━━ Data records
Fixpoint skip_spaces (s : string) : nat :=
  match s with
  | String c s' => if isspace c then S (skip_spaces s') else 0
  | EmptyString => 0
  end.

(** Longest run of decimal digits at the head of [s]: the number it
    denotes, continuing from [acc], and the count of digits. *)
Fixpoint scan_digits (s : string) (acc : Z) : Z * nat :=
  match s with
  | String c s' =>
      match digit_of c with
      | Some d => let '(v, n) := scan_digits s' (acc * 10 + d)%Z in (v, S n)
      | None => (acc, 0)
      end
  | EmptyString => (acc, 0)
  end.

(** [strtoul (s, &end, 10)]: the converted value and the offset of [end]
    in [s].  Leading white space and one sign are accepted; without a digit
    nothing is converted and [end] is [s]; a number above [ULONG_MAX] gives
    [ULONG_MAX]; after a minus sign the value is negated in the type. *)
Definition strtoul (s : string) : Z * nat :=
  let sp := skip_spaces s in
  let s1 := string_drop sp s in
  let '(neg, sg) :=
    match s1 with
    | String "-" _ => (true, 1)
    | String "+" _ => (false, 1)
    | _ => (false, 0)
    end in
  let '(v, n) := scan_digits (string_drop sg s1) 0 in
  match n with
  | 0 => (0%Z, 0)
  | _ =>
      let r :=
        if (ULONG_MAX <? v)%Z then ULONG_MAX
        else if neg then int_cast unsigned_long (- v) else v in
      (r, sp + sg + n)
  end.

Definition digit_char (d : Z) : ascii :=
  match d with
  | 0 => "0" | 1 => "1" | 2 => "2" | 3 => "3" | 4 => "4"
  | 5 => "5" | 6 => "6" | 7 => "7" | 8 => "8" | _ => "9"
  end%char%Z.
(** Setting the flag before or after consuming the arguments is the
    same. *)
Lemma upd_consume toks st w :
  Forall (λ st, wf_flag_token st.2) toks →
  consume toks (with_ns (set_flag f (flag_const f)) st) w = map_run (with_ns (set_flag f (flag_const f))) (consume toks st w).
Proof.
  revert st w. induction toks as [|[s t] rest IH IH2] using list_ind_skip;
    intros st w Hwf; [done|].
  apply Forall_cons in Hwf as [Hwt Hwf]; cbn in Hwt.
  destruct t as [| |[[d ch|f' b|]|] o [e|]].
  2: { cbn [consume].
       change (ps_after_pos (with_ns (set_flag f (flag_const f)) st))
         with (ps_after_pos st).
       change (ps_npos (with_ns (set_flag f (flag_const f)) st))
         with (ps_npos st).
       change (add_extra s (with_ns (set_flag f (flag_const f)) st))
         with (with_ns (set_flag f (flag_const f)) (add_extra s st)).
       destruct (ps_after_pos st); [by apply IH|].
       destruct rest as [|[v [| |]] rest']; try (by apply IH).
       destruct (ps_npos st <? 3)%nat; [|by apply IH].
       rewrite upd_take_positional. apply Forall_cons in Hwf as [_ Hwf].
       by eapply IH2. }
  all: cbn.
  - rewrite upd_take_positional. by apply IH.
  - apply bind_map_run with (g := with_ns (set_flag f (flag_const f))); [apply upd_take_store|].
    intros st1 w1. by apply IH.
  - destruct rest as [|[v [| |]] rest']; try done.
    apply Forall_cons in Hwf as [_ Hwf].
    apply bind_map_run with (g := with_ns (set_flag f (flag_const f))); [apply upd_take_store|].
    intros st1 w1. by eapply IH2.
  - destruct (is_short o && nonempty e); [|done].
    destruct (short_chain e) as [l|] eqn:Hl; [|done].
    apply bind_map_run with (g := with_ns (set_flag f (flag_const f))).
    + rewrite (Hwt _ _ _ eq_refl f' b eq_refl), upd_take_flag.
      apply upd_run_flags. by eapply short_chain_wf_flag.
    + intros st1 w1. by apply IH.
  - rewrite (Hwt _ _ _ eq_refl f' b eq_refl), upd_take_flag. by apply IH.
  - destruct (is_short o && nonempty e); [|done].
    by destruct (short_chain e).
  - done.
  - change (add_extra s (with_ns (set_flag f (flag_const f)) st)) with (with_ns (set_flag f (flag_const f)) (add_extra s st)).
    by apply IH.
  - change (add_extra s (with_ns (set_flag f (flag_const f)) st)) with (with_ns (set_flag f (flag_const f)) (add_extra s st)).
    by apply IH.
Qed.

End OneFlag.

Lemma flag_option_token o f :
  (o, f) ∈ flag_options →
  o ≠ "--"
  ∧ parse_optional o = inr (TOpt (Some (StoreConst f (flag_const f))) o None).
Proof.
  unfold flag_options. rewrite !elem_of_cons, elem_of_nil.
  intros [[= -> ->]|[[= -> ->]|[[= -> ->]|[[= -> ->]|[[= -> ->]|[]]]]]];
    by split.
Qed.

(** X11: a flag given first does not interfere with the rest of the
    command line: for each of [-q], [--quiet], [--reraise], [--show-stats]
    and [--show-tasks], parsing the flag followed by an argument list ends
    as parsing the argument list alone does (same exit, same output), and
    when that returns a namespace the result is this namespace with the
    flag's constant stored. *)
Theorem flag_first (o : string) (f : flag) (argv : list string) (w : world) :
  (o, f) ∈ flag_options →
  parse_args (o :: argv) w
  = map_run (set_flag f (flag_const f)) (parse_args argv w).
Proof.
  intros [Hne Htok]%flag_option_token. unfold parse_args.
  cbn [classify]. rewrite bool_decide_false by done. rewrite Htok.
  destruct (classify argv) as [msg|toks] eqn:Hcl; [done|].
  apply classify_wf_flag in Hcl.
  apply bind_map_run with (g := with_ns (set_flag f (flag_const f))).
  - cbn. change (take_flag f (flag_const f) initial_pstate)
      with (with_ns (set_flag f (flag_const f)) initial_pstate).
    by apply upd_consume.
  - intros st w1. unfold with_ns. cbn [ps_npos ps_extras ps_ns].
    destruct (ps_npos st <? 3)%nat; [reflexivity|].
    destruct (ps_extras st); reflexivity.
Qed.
━━━━
Problem description:
In the records above, find each line with the string "Fixpoint" and list it.

Task solution:
Fixpoint skip_spaces (s : string) : nat :=
Fixpoint scan_digits (s : string) (acc : Z) : Z * nat :=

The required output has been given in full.